* INSTRUCTIONS TO FOLLOW *
In the entries that follow, find the line containing "with field_eq (f"; from there, copy every line exactly through the line containing "element element0)); congruence.".

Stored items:
____________

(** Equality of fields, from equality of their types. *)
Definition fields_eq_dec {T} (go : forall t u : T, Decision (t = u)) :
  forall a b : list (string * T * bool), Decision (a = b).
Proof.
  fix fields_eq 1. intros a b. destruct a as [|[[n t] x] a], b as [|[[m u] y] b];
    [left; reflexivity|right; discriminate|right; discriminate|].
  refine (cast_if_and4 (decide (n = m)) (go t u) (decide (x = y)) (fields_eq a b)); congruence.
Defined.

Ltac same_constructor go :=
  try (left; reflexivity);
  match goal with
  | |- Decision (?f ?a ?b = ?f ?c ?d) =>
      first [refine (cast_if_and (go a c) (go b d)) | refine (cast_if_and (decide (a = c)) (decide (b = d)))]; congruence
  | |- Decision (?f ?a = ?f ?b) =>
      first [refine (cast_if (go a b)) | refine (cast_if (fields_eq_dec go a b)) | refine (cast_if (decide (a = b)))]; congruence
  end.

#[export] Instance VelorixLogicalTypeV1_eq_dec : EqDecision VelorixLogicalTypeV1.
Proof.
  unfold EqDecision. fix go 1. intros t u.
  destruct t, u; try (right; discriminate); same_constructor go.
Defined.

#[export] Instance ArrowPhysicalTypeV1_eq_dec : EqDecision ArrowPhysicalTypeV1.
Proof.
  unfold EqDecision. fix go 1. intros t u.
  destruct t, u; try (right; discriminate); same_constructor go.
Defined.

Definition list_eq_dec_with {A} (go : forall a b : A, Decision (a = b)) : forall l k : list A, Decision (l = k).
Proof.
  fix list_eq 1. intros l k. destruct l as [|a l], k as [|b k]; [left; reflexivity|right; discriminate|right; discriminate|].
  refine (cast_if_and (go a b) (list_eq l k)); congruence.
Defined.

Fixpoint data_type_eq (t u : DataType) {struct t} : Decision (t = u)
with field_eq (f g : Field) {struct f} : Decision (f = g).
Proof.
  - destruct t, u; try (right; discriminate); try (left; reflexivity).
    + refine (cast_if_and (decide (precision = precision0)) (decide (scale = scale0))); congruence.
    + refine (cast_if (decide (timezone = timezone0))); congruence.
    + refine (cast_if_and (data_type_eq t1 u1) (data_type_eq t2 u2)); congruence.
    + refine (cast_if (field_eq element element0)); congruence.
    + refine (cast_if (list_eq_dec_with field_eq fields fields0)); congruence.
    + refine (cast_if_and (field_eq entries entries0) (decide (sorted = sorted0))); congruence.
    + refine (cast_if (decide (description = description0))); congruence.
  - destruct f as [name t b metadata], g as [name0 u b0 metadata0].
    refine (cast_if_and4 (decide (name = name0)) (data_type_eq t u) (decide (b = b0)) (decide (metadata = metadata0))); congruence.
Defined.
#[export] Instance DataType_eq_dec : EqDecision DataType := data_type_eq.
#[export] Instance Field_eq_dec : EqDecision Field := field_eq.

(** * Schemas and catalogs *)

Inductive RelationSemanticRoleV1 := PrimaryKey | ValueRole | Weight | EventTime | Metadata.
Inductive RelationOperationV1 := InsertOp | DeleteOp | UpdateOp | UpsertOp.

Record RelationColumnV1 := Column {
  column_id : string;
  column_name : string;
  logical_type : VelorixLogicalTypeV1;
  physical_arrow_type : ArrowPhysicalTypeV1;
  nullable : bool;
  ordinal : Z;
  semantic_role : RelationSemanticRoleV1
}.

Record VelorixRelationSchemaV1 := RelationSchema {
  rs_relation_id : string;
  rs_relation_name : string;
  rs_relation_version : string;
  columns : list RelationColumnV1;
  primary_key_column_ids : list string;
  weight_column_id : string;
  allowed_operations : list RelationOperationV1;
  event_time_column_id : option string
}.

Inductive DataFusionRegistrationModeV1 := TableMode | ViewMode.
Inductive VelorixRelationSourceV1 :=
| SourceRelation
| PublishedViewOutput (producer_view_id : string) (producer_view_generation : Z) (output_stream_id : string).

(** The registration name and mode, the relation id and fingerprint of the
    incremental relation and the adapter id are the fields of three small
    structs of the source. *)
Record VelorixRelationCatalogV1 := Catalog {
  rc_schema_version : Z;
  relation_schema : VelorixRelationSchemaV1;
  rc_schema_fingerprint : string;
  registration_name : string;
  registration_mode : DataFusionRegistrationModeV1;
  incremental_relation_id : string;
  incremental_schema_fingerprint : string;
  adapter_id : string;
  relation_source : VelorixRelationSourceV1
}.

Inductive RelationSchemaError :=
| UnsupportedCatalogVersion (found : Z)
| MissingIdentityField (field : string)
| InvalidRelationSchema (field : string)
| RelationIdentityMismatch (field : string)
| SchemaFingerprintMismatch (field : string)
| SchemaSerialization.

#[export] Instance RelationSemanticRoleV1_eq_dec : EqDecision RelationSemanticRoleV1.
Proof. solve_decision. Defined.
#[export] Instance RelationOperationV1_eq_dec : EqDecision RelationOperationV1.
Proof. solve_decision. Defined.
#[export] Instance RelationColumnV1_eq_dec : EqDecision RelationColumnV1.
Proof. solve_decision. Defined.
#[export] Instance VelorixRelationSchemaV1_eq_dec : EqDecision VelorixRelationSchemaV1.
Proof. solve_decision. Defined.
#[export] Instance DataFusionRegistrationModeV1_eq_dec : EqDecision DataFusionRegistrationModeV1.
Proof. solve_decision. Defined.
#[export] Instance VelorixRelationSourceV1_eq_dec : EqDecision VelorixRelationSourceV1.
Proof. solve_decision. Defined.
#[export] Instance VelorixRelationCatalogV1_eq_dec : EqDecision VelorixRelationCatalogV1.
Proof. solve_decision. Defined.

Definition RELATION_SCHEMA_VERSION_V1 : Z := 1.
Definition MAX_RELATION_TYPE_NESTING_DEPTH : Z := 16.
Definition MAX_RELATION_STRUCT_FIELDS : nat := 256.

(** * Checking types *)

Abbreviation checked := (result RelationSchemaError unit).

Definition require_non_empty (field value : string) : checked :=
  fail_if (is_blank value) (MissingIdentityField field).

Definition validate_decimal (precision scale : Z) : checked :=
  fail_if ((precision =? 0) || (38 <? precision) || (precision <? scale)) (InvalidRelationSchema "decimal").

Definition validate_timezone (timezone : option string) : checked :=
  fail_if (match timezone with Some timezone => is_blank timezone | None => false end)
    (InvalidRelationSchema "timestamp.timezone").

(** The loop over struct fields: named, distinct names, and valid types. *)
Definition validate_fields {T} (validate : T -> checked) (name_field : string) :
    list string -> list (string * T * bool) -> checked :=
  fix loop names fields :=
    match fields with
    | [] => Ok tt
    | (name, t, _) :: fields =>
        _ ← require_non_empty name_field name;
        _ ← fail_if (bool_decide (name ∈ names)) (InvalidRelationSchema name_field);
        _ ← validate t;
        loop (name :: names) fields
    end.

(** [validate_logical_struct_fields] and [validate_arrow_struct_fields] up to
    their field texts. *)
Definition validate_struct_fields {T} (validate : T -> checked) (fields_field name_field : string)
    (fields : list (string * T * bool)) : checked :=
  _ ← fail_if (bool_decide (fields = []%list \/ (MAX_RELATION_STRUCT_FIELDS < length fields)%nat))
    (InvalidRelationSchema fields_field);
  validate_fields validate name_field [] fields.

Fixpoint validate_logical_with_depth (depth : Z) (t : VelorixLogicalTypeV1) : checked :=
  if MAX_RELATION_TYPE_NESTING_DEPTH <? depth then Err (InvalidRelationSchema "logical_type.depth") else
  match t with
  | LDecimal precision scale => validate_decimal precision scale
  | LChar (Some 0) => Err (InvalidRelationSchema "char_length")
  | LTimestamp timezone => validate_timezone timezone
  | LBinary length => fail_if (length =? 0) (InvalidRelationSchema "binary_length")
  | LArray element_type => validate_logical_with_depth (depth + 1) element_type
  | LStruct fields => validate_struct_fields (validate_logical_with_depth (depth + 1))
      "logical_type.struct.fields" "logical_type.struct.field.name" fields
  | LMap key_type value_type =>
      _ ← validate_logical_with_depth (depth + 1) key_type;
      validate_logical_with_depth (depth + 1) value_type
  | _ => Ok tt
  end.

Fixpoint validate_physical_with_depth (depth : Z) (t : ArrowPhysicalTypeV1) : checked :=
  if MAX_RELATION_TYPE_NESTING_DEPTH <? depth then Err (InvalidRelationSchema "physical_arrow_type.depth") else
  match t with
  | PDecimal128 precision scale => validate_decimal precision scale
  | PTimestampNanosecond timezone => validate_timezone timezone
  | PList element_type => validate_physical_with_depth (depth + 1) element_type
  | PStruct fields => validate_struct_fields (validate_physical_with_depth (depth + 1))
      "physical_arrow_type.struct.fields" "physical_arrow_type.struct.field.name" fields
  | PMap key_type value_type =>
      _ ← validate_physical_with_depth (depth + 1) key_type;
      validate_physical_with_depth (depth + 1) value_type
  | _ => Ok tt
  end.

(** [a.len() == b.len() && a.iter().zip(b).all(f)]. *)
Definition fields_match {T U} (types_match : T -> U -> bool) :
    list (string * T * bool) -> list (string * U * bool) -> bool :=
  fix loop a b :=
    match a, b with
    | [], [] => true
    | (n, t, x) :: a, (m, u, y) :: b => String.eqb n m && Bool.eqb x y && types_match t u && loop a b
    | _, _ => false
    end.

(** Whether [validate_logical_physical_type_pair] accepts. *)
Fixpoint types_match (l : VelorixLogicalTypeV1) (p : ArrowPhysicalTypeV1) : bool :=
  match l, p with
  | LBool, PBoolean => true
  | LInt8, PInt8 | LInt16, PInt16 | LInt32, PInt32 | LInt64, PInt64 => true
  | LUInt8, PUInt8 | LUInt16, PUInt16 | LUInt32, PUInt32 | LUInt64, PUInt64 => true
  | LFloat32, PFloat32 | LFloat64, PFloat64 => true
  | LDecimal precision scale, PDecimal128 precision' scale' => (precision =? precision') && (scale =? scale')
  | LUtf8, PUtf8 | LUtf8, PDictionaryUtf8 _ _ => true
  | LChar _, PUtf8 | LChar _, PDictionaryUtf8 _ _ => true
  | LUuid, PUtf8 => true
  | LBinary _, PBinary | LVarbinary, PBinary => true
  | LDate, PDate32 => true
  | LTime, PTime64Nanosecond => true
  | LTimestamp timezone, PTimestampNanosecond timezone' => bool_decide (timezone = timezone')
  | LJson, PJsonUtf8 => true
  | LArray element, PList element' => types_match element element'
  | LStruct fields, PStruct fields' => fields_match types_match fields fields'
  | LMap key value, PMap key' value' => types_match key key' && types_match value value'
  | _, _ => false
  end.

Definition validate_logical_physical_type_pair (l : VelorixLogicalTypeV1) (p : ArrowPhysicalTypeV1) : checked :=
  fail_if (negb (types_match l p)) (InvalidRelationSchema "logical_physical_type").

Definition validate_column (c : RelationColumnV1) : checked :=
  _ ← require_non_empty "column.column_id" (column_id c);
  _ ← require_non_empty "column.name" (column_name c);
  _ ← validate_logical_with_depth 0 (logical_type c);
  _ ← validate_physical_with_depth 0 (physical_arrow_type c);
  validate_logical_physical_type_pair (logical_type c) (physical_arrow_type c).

____________

* RESULT FOR THIS TASK *
with field_eq (f g : Field) {struct f} : Decision (f = g).
Proof.
  - destruct t, u; try (right; discriminate); try (left; reflexivity).
    + refine (cast_if_and (decide (precision = precision0)) (decide (scale = scale0))); congruence.
    + refine (cast_if (decide (timezone = timezone0))); congruence.
    + refine (cast_if_and (data_type_eq t1 u1) (data_type_eq t2 u2)); congruence.
    + refine (cast_if (field_eq element element0)); congruence.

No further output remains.